Les caciques survivants, entraînant leur peuple dans les hauteurs, se montraient incapables d’anticiper les événements. Ils reconstruisaient les mêmes structures de société, les mêmes villages réunis autour des places de batey, où les guerriers survivants livraient leurs dernières énergies en parties de balles acharnées, avant d’aller mourir d’épuisement sous les charges des Espagnols, car tel était le nom que se donnaient les Blancs.

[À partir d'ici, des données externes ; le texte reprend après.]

(** [handle_netsio_command_off_sync], from the moment
    [self.hub.handle_host_msg_sync(msg)] has returned [result] ([None]
    for Python's [None]). *)
Definition handle_netsio_command_off_sync_reply (conn_ok : bool)
    (result : option Z) : list outcome :=
  match result with
  | None => [TypeError]
  | Some r =>
      until_raise
        (send_altirra_response conn_ok NETSIO_SYNC_RESPONSE r []
         :: map (λ b, send_altirra_response conn_ok NETSIO_DATA_BYTE b [])
                status_reply_bytes)
  end.

(** [set_rtr()] *)
Definition set_rtr (hh : AtDevHandler.t) : AtDevHandler.t := AtDevHandler.mk true.

Section WithConstants.
Context `{NetsioConstants}.

(** One turn of the loop of [AtDevThread.run] for the message [msg] taken
    from the host queue; the ready-to-receive event is as the handler
    [hh] has it for the whole turn. *)
Definition atdev_thread_step (hh : AtDevHandler.t) (conn_ok : bool)
    (msg : NetSIOMsg) : list outcome :=
  if 0 <? Z.of_nat (length (arg msg)) then
    if AtDevHandler.atdev_ready hh
    then until_raise
           (map (λ b, send_altirra_response conn_ok NETSIO_DATA_BYTE b [])
                (arg msg))
    else []
  else if decide (id msg ≠ NETSIO_CREDIT_UPDATE)
       then [send_altirra_response conn_ok (id msg) 0 []]
       else [].
End WithConstants.

(** [handle_script_post(event, arg, timestamp)]; the handler is the one
    attached to the hub.  [ATDEV_READY] and [NETSIO_SPEED_CHANGE] come
    from [netsiohub/netsio.py] and are parameters; [None] stands for the
    [struct.error] of [struct.pack("<L", arg)]. *)
Definition handle_script_post (ATDEV_READY NETSIO_SPEED_CHANGE : Z)
    (h : NetSIOHub.t) (event arg : Z)
  : option (NetSIOHub.t * list log_line * status) :=
  let chain : option NetSIOHub.t :=
    if decide (event = ATDEV_READY) then Some h
    else if decide (event = NETSIO_DATA_BYTE) then Some h
    else if decide (event = NETSIO_SPEED_CHANGE) then
      match Struct.field 4 arg with
      | Some _ => Some h
      | None => None
      end
    else if event <? 0x100 then
      if decide (event = NETSIO_COLD_RESET)
      then Some (NetSIOHub.set_host_handler h (set_rtr <$> NetSIOHub.host_handler h))
      else Some h
    else Some h in
  match chain with
  | None => None
  | Some h1 =>
      let msg := mkMsg event [] in
      if decide (event = ATDEV_READY)
      then Some (NetSIOHub.set_host_handler h1 (set_rtr <$> NetSIOHub.host_handler h1),
                 [], Finished)
      else Some (NetSIOHub.handle_host_msg h1 msg)
  end.
End AtDev.

(** ** The stand-alone SIO responder: [deviceserver.NetSIOHandler] *)

Module SioHandler.
Record t := mk {
  client_connected : bool;
  sio_command_buffer : list Z;
  current_device_id : Z
}.

(** [setup()] *)
Definition init : t := mk true [] 0.

(** [create_altirra_response(event, arg, data)]; [None] when
    [struct.pack] raises. *)
Definition create_altirra_response (event arg : Z) (data : list Z)
  : option (list Z) :=
  header ← Struct.pack_BIIQ event 0 arg 0; Some (header ++ data).

(** [send_response(response_bytes)]; [peer_ok] tells whether
    [self.connection.sendall] goes through.  The result is the new state,
    the byte strings written and the value returned. *)
Definition send_response (st : t) (peer_ok : bool) (response_bytes : list Z)
  : t * list (list Z) * bool :=
  if negb (client_connected st) then (st, [], false)
  else if peer_ok then (st, [response_bytes], true)
  else (mk false (sio_command_buffer st) (current_device_id st), [], false).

Guanacaco était intervenu auprès des dernières autorités sociales et religieuses pour leur faire part de la nécessité du changement. Il avait été très mal reçu. Par deux fois, il avait échappé miraculeusement aux poisons de ses confrères behiques. Et finalement, un cacique qui se prétendait son ami l’avait trahi et livré aux Espagnols.

« Brûlez-moi, zemis, mangez mon corps et mon esprit, se disait-il dans son cocon de souffrance, jamais vous ne me ferez aussi mal que ce que j’ai déjà ressenti. »

Dans la grotte, le sorcier taïno s’agitait dans son inconscience, et Ida et Giacomo durent le veiller nuit et jour pour l’empêcher de rouvrir ses plaies, et tenter de juguler sa fièvre. Quand, pour la première fois, celle-ci baissa un peu, ils le laissèrent seul et descendirent sur la plage, exténués. Ida, déchirée entre la beauté du paysage et l’horreur de ses souvenirs, se mit à pleurer. L’enlaçant de ses bras, Giacomo ne put s’empêcher de l’imiter puis, luttant contre son désarroi, tenta d’argumenter en s’aidant de ses mains volubiles. Elle ne devait pas se laisser aller, ils allaient réussir à sauver le blessé. Malgré son atrocité, la mort collective de la tribu n’avait pas été un acte désespéré, mais une décision délibérée. Qu’elle se rappelle leurs visages au moment de sauter dans l’abîme : tous les Taïnos souriaient, comme exaltés. Dans leur conception du monde, ils avaient choisi de s’en aller. Ils avaient vu leur peuple, leur culture et leurs dieux anéantis par les Espagnols, ils avaient préféré partir pour un ailleurs qu’ils jugeaient meilleur. Ils ne devaient pas juger leur acte dans sa tristesse mais dans sa sérénité.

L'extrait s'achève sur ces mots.